J.M.W.Turner, The Fighting Temeraire, 1838, 91 x 122 cm, oil on canvas, National Gallery London

On the left of the composition, a ghostly ship is pulled by a hardy little tug boat across a glassy sea.They glide from left to right where a blazing sun fills the sky as it gently sets to end another day.

The Fighting Temeraire, launched in 1798, was a 98 gun ship made of more than 5,000 large oaks, manned by 750 and, fighting beside Nelson’s Victory, she was a heroine of the Battle of Trafalgar. During the confusion of the battle she was badly wounded and, temporarily repaired, she limped home, was put out of commission and her ensign and guns were withdrawn. She served as a prison ship, a receiving ship where seamen waited before being sent on active service and a victualling ship keeping stores ready for dispatch; her last days were spent in Sheerness at the mouth of the Thames. Over the years, her masts were removed, she no longer carried sails, she was reduced to an empty hull. In 1838 she was deemed to be of no further use and was sold to a Rotherhithe ship-breaker for her timber.
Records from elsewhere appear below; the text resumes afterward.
Lemma trainable_app l1 l2 : trainable (l1 ++ l2) = trainable l1 ++ trainable l2.
Proof. apply List.filter_app. Qed.

Lemma trainable_flat_map {A} (f : A -> list Param) l :
  trainable (flat_map f l) = flat_map (fun x => trainable (f x)) l.
Proof.
  induction l as [|x l IH]; simpl; [reflexivity|].
  rewrite trainable_app, IH. reflexivity.
Qed.

Lemma In_trainable p l : In p (trainable l) <-> In p l /\ requires_grad p = true.
Proof. apply List.filter_In. Qed.

(** The loop, unrolled: each list is the concatenation of what the turns
    add to it. *)
Lemma fold_split_step ms n o :
  fold_left split_step ms (n, o)
  = (n ++ flat_map norm_part ms, o ++ flat_map other_part ms).
Proof.
  revert n o. induction ms as [|m ms IH]; intros n o; simpl.
  - rewrite !app_nil_r. reflexivity.
  - unfold norm_part at 1, other_part at 1.
    destruct (has_child m); [|destruct (is_norm m)]; rewrite IH;
      simpl; rewrite <- ?app_assoc; reflexivity.
Qed.

Lemma norm_params_eq root : norm_params root = flat_map norm_part (modules root).
Proof. unfold norm_params, split_normalization_params. now rewrite fold_split_step. Qed.

Lemma other_params_eq root : other_params root = flat_map other_part (modules root).
Proof. unfold other_params, split_normalization_params. now rewrite fold_split_step. Qed.

(** One turn distributes exactly the trainable tensors of the module. *)
Lemma parts_own m :
  norm_part m ++ other_part m = trainable (_parameters m).
Proof.
  unfold norm_part, other_part, parameters_norecurse.
  destruct (has_child m) eqn:Hc; [reflexivity|].
  rewrite (parameters_leaf m Hc).
  destruct (is_norm m); [apply app_nil_r | reflexivity].
Qed.

Lemma Permutation_flat_map_app {A B} (f g : A -> list B) l :
  Permutation (flat_map f l ++ flat_map g l) (flat_map (fun x => f x ++ g x) l).
Proof.
  induction l as [|x l IH]; simpl; [constructor|].
  rewrite <- app_assoc.
  apply Permutation_trans with (f x ++ g x ++ flat_map f l ++ flat_map g l).
  - apply Permutation_app_head. rewrite !app_assoc.
    apply Permutation_app_tail. apply Permutation_app_comm.
  - rewrite (app_assoc (f x)). apply Permutation_app_head. exact IH.
Qed.

Lemma split_permutation root :
  Permutation (norm_params root ++ other_params root)
              (trainable (parameters root)).
Proof.
  rewrite norm_params_eq, other_params_eq, parameters_modules, trainable_flat_map.
  eapply Permutation_trans; [apply Permutation_flat_map_app|].
  erewrite flat_map_ext; [reflexivity|]. intros m. apply parts_own.
Qed.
Although Turner claims he saw the Temeraire pass by, his painting is a glorious fiction. He has restored her dignity by replacing her masts and rigging, brushing over her empty gun ports and masking the place where she had proudly flown the red, white and blue of the Union Jack with the fiery smoke of the tug. No ship of this size would be on the move just before nightfall and the artist has boldly reversed the movement of the sun – the Temeraire makes steady progress west towards London with the sun setting in the east behind her. Turner has given her a stately, silent journey as she is tugged up river to her last berth*.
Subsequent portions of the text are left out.